(Beginning of SUPPLIED DATA)

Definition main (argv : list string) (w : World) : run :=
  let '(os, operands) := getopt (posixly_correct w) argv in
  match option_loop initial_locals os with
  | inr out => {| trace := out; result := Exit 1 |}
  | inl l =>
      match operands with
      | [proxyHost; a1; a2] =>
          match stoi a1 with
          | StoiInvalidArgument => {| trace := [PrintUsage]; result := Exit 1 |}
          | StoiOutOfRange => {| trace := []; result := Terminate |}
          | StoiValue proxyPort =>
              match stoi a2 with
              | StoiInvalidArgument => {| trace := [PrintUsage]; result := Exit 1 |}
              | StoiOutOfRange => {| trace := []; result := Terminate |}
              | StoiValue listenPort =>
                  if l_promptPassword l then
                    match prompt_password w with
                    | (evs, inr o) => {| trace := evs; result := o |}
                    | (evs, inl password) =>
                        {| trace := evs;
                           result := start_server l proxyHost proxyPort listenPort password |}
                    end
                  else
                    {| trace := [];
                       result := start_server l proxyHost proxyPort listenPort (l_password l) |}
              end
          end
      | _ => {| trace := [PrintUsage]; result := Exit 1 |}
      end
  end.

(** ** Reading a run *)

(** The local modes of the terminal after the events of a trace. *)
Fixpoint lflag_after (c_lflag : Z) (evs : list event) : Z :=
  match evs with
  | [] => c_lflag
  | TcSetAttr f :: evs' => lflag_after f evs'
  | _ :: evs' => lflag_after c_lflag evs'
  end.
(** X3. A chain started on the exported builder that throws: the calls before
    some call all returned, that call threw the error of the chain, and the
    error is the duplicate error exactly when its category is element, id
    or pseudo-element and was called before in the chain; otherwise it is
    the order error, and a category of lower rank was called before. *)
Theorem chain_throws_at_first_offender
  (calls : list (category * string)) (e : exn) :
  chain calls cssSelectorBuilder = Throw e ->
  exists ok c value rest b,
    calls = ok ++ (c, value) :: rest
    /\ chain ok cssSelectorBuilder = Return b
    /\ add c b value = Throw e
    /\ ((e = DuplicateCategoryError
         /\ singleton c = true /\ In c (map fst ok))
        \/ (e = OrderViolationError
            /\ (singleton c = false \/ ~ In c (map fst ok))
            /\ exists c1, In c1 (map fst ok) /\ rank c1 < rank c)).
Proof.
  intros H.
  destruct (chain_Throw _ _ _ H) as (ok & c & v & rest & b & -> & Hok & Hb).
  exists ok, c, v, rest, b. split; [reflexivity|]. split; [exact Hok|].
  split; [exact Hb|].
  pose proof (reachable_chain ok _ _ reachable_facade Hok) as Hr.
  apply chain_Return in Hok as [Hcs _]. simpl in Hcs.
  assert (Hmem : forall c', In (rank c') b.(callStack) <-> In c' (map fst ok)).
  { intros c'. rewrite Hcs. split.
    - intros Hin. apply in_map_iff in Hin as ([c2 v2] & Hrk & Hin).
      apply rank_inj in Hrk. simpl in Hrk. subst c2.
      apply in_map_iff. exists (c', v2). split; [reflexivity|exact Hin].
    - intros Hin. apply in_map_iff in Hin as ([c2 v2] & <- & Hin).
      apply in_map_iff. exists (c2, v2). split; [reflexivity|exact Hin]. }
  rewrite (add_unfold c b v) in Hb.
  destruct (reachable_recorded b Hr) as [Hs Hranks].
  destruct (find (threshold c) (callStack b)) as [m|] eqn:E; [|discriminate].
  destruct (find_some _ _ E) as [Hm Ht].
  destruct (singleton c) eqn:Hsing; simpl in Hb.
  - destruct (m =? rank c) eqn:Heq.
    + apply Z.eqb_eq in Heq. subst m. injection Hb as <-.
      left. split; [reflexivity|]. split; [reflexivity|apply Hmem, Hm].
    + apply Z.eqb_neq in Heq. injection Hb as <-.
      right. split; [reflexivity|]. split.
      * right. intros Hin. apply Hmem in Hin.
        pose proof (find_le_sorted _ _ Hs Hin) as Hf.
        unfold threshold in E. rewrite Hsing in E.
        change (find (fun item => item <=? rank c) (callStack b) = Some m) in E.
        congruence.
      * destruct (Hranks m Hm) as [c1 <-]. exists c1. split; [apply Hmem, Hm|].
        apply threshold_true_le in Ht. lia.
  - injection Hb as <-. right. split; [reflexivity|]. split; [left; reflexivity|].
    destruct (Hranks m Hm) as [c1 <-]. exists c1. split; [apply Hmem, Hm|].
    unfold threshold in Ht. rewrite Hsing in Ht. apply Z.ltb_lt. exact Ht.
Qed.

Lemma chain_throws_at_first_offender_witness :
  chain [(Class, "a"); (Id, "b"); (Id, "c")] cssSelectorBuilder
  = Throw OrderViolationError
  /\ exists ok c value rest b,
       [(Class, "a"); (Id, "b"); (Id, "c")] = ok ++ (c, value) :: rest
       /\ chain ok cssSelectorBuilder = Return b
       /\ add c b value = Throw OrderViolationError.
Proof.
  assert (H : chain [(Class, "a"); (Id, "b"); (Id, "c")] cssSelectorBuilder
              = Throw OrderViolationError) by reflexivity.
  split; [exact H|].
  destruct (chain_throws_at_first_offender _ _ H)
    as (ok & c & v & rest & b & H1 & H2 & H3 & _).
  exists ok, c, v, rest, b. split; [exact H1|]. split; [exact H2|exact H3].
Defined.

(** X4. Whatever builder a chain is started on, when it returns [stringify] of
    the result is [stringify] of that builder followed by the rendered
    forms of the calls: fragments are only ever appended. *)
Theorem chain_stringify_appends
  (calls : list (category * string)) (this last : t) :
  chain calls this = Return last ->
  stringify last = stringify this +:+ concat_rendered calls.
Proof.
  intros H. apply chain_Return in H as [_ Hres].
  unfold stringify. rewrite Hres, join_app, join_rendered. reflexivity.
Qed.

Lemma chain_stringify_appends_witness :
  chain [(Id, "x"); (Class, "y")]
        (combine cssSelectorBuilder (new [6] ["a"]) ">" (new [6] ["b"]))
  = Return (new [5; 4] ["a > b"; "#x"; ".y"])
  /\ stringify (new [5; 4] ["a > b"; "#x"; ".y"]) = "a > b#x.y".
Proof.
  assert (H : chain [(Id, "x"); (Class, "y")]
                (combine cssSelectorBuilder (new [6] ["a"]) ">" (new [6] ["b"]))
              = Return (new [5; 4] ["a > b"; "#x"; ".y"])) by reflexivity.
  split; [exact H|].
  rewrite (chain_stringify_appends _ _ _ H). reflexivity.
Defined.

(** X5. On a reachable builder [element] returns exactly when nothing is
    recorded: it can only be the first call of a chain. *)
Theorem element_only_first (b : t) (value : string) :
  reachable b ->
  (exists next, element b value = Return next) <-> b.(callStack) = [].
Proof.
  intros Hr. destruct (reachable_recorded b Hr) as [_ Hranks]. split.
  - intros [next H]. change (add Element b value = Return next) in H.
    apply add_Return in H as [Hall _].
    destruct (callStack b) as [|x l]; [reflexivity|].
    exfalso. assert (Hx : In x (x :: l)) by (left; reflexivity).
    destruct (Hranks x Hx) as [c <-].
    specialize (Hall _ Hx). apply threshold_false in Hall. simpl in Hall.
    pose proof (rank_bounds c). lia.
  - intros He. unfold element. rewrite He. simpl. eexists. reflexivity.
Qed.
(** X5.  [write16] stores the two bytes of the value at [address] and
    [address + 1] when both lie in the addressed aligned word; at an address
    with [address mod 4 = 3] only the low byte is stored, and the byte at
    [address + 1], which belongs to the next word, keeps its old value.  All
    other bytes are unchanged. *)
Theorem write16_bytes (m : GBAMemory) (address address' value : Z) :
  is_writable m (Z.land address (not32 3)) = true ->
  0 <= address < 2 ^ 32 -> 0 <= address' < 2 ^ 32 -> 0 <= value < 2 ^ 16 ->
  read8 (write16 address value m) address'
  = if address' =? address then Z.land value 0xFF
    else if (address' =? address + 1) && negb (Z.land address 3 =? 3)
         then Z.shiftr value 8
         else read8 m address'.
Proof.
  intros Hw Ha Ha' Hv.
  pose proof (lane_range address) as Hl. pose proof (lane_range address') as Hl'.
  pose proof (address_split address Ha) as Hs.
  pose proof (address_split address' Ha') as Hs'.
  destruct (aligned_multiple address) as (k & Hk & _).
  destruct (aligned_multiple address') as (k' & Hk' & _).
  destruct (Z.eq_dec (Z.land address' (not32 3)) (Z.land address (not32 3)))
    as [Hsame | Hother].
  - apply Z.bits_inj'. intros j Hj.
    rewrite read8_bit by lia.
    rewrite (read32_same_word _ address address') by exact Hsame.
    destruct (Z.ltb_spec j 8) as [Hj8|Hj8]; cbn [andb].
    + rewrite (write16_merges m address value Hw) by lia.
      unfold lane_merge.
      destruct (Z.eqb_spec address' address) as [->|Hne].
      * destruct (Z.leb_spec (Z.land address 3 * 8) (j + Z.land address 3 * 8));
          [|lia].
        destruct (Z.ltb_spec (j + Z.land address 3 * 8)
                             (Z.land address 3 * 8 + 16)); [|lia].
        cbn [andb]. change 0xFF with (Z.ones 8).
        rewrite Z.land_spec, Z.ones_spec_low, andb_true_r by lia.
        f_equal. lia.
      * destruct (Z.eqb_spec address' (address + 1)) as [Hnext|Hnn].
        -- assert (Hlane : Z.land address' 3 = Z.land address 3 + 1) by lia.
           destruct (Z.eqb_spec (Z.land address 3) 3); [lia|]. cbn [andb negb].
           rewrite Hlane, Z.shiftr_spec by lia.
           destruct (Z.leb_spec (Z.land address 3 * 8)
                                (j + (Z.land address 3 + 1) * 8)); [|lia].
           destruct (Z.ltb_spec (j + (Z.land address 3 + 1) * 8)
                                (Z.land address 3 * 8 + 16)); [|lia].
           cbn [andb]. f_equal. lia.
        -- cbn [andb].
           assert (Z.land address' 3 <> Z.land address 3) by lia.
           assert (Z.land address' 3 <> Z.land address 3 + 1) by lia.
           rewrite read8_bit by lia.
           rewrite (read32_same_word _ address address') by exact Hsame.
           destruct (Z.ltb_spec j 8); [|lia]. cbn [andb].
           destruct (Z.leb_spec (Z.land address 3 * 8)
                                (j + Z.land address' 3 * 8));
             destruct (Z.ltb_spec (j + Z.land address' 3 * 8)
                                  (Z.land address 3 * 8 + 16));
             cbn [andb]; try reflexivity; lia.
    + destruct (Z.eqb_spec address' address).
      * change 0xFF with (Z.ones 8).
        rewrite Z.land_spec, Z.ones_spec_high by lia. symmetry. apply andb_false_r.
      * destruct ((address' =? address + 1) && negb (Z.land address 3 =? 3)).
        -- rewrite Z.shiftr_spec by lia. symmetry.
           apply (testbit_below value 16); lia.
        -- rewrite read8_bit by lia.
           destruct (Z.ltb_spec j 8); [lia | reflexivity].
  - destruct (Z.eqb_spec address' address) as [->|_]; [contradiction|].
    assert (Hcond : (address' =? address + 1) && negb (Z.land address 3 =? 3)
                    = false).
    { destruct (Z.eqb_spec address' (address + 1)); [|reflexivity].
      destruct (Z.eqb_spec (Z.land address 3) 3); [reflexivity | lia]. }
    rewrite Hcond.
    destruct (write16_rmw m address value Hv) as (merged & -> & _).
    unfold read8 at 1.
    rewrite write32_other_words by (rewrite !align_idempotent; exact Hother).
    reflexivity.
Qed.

(End of SUPPLIED DATA)
(Beginning of SUPPLIED DATA)

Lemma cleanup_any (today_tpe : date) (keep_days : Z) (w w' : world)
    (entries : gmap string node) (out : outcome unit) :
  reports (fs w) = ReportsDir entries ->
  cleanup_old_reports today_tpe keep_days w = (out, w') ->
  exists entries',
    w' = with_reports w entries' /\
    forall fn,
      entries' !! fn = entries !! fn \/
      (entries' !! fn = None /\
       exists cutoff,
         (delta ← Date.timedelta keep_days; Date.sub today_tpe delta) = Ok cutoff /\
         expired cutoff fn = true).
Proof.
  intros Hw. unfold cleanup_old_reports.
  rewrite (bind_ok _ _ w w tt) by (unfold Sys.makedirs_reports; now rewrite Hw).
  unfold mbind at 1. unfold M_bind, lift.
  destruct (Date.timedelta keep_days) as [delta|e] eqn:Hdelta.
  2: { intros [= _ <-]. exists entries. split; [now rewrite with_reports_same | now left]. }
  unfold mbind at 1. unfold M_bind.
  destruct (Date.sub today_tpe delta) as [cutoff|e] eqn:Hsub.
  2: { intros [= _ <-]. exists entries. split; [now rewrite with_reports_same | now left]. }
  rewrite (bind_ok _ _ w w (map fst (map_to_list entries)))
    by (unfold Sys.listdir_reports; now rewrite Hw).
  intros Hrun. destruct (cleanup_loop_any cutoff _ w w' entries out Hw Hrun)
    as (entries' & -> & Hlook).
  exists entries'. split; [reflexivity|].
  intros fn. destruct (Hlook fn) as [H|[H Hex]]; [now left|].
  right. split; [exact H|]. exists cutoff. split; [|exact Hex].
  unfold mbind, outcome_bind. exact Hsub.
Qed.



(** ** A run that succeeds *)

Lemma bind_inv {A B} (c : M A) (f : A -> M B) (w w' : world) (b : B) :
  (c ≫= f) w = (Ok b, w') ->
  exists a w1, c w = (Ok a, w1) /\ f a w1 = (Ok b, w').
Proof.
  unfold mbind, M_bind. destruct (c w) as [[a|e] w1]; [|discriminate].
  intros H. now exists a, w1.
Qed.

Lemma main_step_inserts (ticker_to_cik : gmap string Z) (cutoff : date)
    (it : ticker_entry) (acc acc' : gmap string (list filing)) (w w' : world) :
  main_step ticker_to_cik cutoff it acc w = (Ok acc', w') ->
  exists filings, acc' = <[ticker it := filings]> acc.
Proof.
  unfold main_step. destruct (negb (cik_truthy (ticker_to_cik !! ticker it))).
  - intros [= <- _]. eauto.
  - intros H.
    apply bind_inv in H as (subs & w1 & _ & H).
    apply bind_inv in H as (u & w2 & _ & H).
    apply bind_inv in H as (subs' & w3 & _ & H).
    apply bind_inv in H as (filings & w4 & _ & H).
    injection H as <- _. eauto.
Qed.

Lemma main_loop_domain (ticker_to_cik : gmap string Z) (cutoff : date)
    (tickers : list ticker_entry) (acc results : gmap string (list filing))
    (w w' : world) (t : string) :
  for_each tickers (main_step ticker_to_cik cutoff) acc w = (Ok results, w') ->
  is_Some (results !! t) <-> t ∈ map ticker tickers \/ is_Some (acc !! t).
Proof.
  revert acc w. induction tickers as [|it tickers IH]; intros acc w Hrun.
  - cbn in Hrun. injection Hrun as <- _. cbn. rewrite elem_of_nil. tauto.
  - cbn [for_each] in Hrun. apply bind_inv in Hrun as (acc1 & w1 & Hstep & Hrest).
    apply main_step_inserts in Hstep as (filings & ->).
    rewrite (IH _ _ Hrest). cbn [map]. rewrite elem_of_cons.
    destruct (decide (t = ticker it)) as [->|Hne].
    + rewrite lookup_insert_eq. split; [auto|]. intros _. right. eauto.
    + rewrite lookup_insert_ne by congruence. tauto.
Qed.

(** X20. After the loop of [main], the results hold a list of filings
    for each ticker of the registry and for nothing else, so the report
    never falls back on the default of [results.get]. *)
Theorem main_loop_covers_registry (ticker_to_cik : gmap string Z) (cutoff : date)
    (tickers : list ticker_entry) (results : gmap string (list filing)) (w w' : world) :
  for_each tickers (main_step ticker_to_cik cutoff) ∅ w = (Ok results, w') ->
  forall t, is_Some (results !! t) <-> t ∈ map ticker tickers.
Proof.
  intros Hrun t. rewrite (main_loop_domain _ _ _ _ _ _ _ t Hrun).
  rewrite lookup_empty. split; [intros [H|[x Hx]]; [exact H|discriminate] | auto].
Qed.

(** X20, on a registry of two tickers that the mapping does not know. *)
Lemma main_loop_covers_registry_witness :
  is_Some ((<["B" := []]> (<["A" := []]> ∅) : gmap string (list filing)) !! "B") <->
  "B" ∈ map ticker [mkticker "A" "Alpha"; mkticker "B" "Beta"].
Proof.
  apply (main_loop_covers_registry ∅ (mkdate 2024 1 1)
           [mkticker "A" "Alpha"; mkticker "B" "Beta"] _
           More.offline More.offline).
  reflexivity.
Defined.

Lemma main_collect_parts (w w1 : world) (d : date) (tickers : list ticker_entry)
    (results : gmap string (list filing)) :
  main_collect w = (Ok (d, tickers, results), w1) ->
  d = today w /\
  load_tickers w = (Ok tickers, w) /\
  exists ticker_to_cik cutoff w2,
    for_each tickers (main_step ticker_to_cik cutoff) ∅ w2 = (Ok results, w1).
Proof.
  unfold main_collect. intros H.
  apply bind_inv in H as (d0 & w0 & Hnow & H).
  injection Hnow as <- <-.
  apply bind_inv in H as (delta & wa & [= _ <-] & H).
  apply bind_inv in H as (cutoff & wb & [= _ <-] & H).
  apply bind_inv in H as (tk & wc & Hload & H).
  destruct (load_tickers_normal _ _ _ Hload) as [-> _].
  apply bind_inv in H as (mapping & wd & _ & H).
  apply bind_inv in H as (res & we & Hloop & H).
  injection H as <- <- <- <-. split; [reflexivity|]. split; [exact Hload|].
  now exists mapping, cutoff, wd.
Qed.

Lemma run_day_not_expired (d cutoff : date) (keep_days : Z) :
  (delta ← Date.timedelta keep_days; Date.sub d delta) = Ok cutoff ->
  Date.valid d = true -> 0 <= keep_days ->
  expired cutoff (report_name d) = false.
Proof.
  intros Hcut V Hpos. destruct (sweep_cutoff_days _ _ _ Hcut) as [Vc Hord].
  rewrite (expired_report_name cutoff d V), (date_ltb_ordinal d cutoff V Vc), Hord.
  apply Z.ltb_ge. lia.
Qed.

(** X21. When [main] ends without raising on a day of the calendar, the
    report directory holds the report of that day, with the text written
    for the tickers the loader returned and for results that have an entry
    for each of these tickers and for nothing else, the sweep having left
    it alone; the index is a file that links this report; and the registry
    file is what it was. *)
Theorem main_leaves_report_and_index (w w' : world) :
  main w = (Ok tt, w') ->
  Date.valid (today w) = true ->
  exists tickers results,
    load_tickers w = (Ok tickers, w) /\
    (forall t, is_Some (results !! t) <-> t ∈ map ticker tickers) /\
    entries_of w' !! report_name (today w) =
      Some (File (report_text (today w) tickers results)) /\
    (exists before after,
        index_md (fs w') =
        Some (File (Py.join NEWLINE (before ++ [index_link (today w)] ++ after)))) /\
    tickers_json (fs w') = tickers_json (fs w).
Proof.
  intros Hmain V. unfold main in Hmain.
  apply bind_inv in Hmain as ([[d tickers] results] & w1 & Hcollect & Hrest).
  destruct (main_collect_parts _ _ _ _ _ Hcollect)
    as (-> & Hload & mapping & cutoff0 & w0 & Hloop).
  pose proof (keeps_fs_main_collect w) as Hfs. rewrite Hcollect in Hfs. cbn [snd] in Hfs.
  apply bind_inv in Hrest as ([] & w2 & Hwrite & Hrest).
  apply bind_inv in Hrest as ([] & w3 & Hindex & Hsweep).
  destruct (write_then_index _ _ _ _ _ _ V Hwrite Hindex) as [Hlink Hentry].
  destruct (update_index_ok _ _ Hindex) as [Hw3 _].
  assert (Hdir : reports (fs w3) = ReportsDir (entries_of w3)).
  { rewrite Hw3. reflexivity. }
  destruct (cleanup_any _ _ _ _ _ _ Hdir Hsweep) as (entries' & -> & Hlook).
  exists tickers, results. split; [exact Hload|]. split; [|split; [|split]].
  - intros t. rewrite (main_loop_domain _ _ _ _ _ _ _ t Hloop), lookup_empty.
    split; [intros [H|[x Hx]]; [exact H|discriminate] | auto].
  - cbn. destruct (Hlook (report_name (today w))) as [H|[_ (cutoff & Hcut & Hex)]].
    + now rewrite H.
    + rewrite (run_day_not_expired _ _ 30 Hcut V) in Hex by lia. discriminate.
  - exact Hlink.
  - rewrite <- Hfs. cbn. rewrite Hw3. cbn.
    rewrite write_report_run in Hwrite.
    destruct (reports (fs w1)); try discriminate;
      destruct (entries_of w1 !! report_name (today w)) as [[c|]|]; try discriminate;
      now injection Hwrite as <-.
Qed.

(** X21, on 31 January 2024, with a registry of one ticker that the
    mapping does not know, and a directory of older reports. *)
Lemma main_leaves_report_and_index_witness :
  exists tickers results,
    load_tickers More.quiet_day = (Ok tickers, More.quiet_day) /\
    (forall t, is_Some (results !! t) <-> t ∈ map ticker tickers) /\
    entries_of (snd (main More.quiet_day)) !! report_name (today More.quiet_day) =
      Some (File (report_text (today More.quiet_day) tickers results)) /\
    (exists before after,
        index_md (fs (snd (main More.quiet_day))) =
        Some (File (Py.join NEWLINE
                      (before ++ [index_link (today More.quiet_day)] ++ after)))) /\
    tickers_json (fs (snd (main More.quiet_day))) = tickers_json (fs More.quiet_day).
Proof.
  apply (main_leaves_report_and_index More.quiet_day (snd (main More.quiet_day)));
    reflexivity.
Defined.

(End of SUPPLIED DATA)

## EXERCISE AIM
From the records above, transcribe without alteration every line from the one with "Definition main (argv" to the one with "result := start_server l proxyHost proxyPort listenPort password", inclusive.

## TASK ANSWER
Definition main (argv : list string) (w : World) : run :=
  let '(os, operands) := getopt (posixly_correct w) argv in
  match option_loop initial_locals os with
  | inr out => {| trace := out; result := Exit 1 |}
  | inl l =>
      match operands with
      | [proxyHost; a1; a2] =>
          match stoi a1 with
          | StoiInvalidArgument => {| trace := [PrintUsage]; result := Exit 1 |}
          | StoiOutOfRange => {| trace := []; result := Terminate |}
          | StoiValue proxyPort =>
              match stoi a2 with
              | StoiInvalidArgument => {| trace := [PrintUsage]; result := Exit 1 |}
              | StoiOutOfRange => {| trace := []; result := Terminate |}
              | StoiValue listenPort =>
                  if l_promptPassword l then
                    match prompt_password w with
                    | (evs, inr o) => {| trace := evs; result := o |}
                    | (evs, inl password) =>
                        {| trace := evs;
                           result := start_server l proxyHost proxyPort listenPort password |}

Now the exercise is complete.